Forerunner of the Reformation Movement

In the mid to latter 14th century, the English Catholic Church faced the prospect of growing doctrinal challenges through the teaching of John Wycliffe, an Oxford professor. A believer in predestination, Wycliffe followed the theological teachings of St. Augustine, ultimately, however, resurrecting the old “Donatist” heresy and denying the Catholic doctrine of transubstantiation. His views continued with the English Lollard movement after his death as well as, more notably, the ministry of Jan Huss in Bohemia. Although there are some parallels to Luther and Calvin in the 16th century, Wycliffe’s beliefs should not be equated with any notion of a pre-Reformation theological system.

 

Questioning Church Doctrines

 

As a popular lecturer at Oxford, Wycliffe developed a following as well as aristocratic support. His attack on church wealth, notably property, attracted the greed of John of Gaunt, duke of Lancaster, who protected Wycliffe until he died. Denying church tradition, Wycliffe asserted that the only law of the church was scripture and produced a vernacular Bible by 1384.

 

Wycliffe also taught that sinful priests, and even bishops, could be outside of God’s law thus calling into question their presumed ability to transform the bread and wine into the body of Christ (the transubstantiationist view of the Eucharist). This view, based in part on his understanding of Augustinian thinking, resembled the Donatist heresy of the early church, against which Augustine had battled.

 

Eventually denying transubstantiation altogether and attacking the mendicant orders that had initially supported him, Wycliffe was condemned and excommunicated. His “poor priests,” however, continued to preach his ideas, persecuted in earnest by the English King Henry V in the early 15th century. The Lollard movement, although surviving underground, was all but rooted out. Wycliffe died at his Lutterworth parish in 1384, although his remains were unearthed forty years later and burned.

 

Wycliffe’s Influence in Bohemia

 

Wycliffe’s teaching came to Bohemia through Anna, wife of the English king Richard II. A Bohemian princess, her presence in England induced students from the University of Prague to study at Oxford where they were influenced by Wycliffe’s writings. Jerome of Prague, one of Wycliffe’s greatest supporters in Bohemia, is frequently credited with disseminating the controversial ideas in Bohemia.

 

In the first decade of the 15th century, Jan Huss, a reformist Bohemian priest, began to preach the ideas of Wycliffe as they related to church wealth and adherence to scripture.
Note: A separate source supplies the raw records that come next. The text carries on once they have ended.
(** * Elevation pipeline (elevation.py): batching, fetching, assembling, averaging

    A shallow embedding of class [Elevation] of [src/elevation.py] and the
    proofs of the properties its specification states.

    Conventions.
    - Python exceptions are values of [exn]; a call that may raise returns a
      [result].
    - A generator is represented by the list of the values it yields.
    - The decorator [timing] prints a duration and returns the result of
      the call unchanged; it is left out.
    - Coordinates are kept as the text [str(...)] produces for them, the
      reference elevation [z] and the elevations of the service are binary64
      floats.
    - Everything outside the program is a field of [World]: the environment
      variable that sets the batch size, the service answering the calls and
      the order in which concurrent calls finish. *)

From Stdlib Require Import List ZArith Lia Bool String Ascii Permutation PrimFloat.
Import ListNotations.
Local Open Scope Z_scope.

(** ** Python values, exceptions and built-ins used by the code *)

Module Py.

Inductive exn : Type :=
| ValueError_range_step                   (* range() arg 3 must not be zero *)
| ValueError_length (values index : nat)  (* Length of values (v) does not match length of index (i) *)
| KeyError (key : string)
| TypeError
| AttributeError
| JSONDecodeError
| TransportError.                         (* connection failure, timeout *)

Inductive result (A : Type) : Type :=
| Ok (a : A)
| Err (e : exn).
Arguments Ok {A} a.
Arguments Err {A} e.

Definition bind {A B : Type} (r : result A) (k : A -> result B) : result B :=
  match r with
  | Ok a => k a
  | Err e => Err e
  end.

(** [len(range(start, stop, step))] as CPython computes it. *)
Definition range_length (start stop step : Z) : Z :=
  if 0 <? step then
    if start <? stop then (stop - start - 1) / step + 1 else 0
  else
    if stop <? start then (start - stop - 1) / (- step) + 1 else 0.

(** [range(start, stop, step)]; a zero step raises [ValueError]. *)
Definition range (start stop step : Z) : result (list Z) :=
  if step =? 0 then Err ValueError_range_step
  else Ok (map (fun i => start + Z.of_nat i * step)
               (seq 0 (Z.to_nat (range_length start stop step)))).

(** A slice bound brought into [0 .. len]: negative bounds count from the
    end, bounds past either end are clamped. *)
Definition slice_bound (len i : Z) : Z :=
  if i <? 0 then Z.max (i + len) 0 else Z.min i len.

(** [l[lo:hi]]. *)
Definition slice {A : Type} (l : list A) (lo hi : Z) : list A :=
  let len := Z.of_nat (List.length l) in
  let a := slice_bound len lo in
  let b := slice_bound len hi in
  firstn (Z.to_nat (b - a)) (skipn (Z.to_nat a) l).

(** [sep.join(parts)]. *)
Fixpoint join (sep : string) (parts : list string) : string :=
  match parts with
  | [] => EmptyString
  | [p] => p
  | p :: rest => (p ++ sep ++ join sep rest)%string
  end.

(** [s.replace(c, "")] for a one-character [c]. *)
Fixpoint remove (c : ascii) (s : string) : string :=
  match s with
  | EmptyString => EmptyString
  | String a s' => if Ascii.eqb a c then remove c s' else String a (remove c s')
  end.

(** [s.split(c)] for a one-character separator [c]. *)
Fixpoint split (c : ascii) (s : string) : list string :=
  match s with
  | EmptyString => [EmptyString]
  | String a s' =>
      if Ascii.eqb a c then EmptyString :: split c s'
      else match split c s' with
           | [] => [String a EmptyString]
           | g :: gs => String a g :: gs
           end
  end.

(** [c.isspace()] on the ASCII range. *)
Definition isspace (c : ascii) : bool :=
  let n := nat_of_ascii c in
  ((9 <=? n) && (n <=? 13) || (28 <=? n) && (n <=? 32))%nat.

Fixpoint all_chars (p : ascii -> bool) (s : string) : bool :=
  match s with
  | EmptyString => true
  | String a s' => p a && all_chars p s'
  end.

#[local] Set Warnings "-register-all".

(** Decoded JSON: what [json.loads] and [response.json()] return. *)
Inductive json : Type :=
| JNull                                   (* None *)
| JBool (b : bool)
| JNum (x : float)
| JStr (s : string)
| JArr (items : list json)
| JObj (fields : list (string * json)).

(** What a variable of the program may hold at the places modelled here: a
    decoded JSON value, or an exception instance (the entry that
    [asyncio.gather(..., return_exceptions=True)] returns for a failed call). *)
Inductive pyobj : Type :=
| PyJson (j : json)
| PyExc (e : exn).

Fixpoint dict_get (fields : list (string * json)) (key : string) : option json :=
  match fields with
  | [] => None
  | (k, v) :: rest => if String.eqb k key then Some v else dict_get rest key
  end.

(** [o[key]] for a string [key]. *)
Definition getitem (o : pyobj) (key : string) : result json :=
  match o with
  | PyJson (JObj fields) =>
      match dict_get fields key with
      | Some v => Ok v
      | None => Err (KeyError key)
      end
  | _ => Err TypeError
  end.

(** The values that [for item in v] goes through. *)
Definition iter (v : json) : result (list json) :=
  match v with
  | JArr items => Ok items
  | JObj fields => Ok (map (fun kv => JStr (fst kv)) fields)
  | JStr s => Ok (map (fun c => JStr (String c EmptyString)) (list_ascii_of_string s))
  | _ => Err TypeError
  end.

(** [item.get(key)]: only a dict has the method. *)
Definition get (item : json) (key : string) : result json :=
  match item with
  | JObj fields =>
      Ok (match dict_get fields key with Some v => v | None => JNull end)
  | _ => Err AttributeError
  end.

(** [[f(x) for x in xs]] where [f] may raise. *)
Fixpoint comprehension {A B : Type} (f : A -> result B) (xs : list A)
  : result (list B) :=
  match xs with
  | [] => Ok []
  | x :: rest =>
      match f x with
      | Err e => Err e
      | Ok y => match comprehension f rest with
                | Err e => Err e
                | Ok ys => Ok (y :: ys)
                end
      end
  end.

End Py.
Import Py.

Notation "x <- r ;; k" := (bind r (fun x => k))
  (at level 61, r at next level, right associativity).

(** ** The world outside the program *)

(** A [requests] response: its status and what [resp.json()] gives. *)
Record Response : Type := mkResponse {
  status_code : Z;
  json_body : result json
}.

(** What [session.get(url)] meets in a concurrent call. *)
Inductive AsyncResponse : Type :=
| Replied (status : Z) (body : result json)
| Failed (e : exn).

Record World : Type := mkWorld {
  (** [os.environ.get("BATCH_SIZE")], read by [int] *)
  BATCH_SIZE : option Z;
  (** [requests.get(uri)], given the requests made before it *)
  service : list string -> string -> result Response;
  (** what the [i]-th concurrent call, on [url], meets *)
  async_reply : nat -> string -> AsyncResponse;
  (** the concurrent calls, by position, in the order they finish *)
  finish_order : list nat
}.

Definition environ_BATCH_SIZE (w : World) (default : Z) : Z :=
  match BATCH_SIZE w with
  | Some n => n
  | None => default
  end.

(** Code that makes synchronous requests: it reads and extends the list of
    the requests made so far. *)
Definition Net (A : Type) : Type := list string -> result A * list string.

Definition net_ret {A : Type} (a : A) : Net A := fun log => (Ok a, log).

Definition net_lift {A : Type} (r : result A) : Net A := fun log => (r, log).

Definition net_bind {A B : Type} (m : Net A) (k : A -> Net B) : Net B :=
  fun log =>
    match m log with
    | (Ok a, log') => k a log'
    | (Err e, log') => (Err e, log')
    end.

Notation "x <~ m ;; k" := (net_bind m (fun x => k))
  (at level 61, m at next level, right associativity).

Definition http_get (w : World) (uri : string) : Net Response :=
  fun log => (service w log uri, log ++ [uri]).

(** ** class Elevation *)

(** One element of [self.locations]: [lat] and [lon] hold the text that
    [str(item.get(...))] gives, [z] the reference elevation. *)
Record Point : Type := mkPoint {
  lat : string;
  lon : string;
  z : float
}.

Record Elevation : Type := mkElevation {
  locations : list Point;
  api_key : string;
  google_url : string
}.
Huss did not accept Wycliffe’s views on the sacraments, particularly his rejection of transubstantiation. As medieval scholars Tierney and Painter comment, “…Huss was a preacher and reformer rather than a theologian and scholar.” (591)

 

Huss is most often identified with Martin Luther through his opposition to the selling of ecclesiastical indulgences. His attack on the practice reached a height in 1412, resulting in his condemnation and excommunication. Although given a “safe conduct” to the Council of Constance in 1415 by the Holy Roman Emperor-elect Sigismund, he was burned at the stake during the conference.

 

The “Hussites,” though suppressed, would eventually grow into the Moravian Church, a pietistic group of Protestant evangelical believers most well known for migrating to the English colonies of North America. These “Moravian Christians” established enclaves in Pennsylvania and North Carolina, notably at Old Salem in Winston-Salem.

 

To what extent were these movements the seeds of the 16th century Reformation? Church Historian Williston Walker suggests that, “Their religious earnestness commands deep admiration, but in spite of Luther’s recognition of many points of agreement with Huss, the Reformation owed little to their efforts.” (274)

 

Sources:

 

Thomas B. Costain, The Last Plantagenets (Doubleday & Company, 1962).

Brian Tierney and Sidney Painter, Western Europe in the Middle Ages 300-1475, 5th Ed. (McGraw-Hill, Inc. 1983).

Williston Walker, A History of the Christian Church 3rd Ed. (Charles Scribner’s Sons, 1970).